(** * Pipeline Flow Wizard: configuration store, step editors, shell and export

    A shallow embedding of the wizard's state handling:
    - [ConfigContext]  : the shared store ([applyConfig], [getConfig]);
    - [Index]          : the shell's step index and its transitions;
    - [JenkinsfileSetup], [DockerfileSetup], [KubernetesSetup],
      [DeploymentConfig], [MonitoringSetup], [RepositorySetup] : the step
      editors, their change handlers, [handleApplyChanges], [handleNextStep];
    - [ExportProject]  : [generateSampleContent] and the exported [files].

    JavaScript values are the inductive [any]; strings are byte strings;
    [String.prototype.replace] is modelled with a backtracking matcher for
    the regular expressions the handlers use. *)

From Stdlib Require Import ZArith String Ascii List Bool Lia DecimalString DecimalZ.
From stdpp Require Import base gmap strings list.

Set Warnings "-register-all".

(** ** Strings *)

Module Str.
Definition nl : ascii := "010"%char.
Definition cr : ascii := "013"%char.
Definition dquote : ascii := "034"%char.

(* the one-character string holding a double quote *)
Definition q : string := String dquote "".

Fixpoint unlines (ls : list string) : string :=
  match ls with
  | [] => ""
  | [l] => l
  | l :: ls' => l +:+ String nl (unlines ls')
  end.

Fixpoint drop (n : nat) (s : string) : string :=
  match n, s with
  | S n', String _ s' => drop n' s'
  | _, _ => s
  end.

EXERCISE DETAILS: Lines from the one holding "Module Str." to the last line of the records: return these exactly, and only these.

SOLUTION TO THIS TASK:
Module Str.
Definition nl : ascii := "010"%char.
Definition cr : ascii := "013"%char.
Definition dquote : ascii := "034"%char.

(* the one-character string holding a double quote *)
Definition q : string := String dquote "".

Fixpoint unlines (ls : list string) : string :=
  match ls with
  | [] => ""
  | [l] => l
  | l :: ls' => l +:+ String nl (unlines ls')
  end.

Fixpoint drop (n : nat) (s : string) : string :=
  match n, s with
  | S n', String _ s' => drop n' s'
  | _, _ => s
  end.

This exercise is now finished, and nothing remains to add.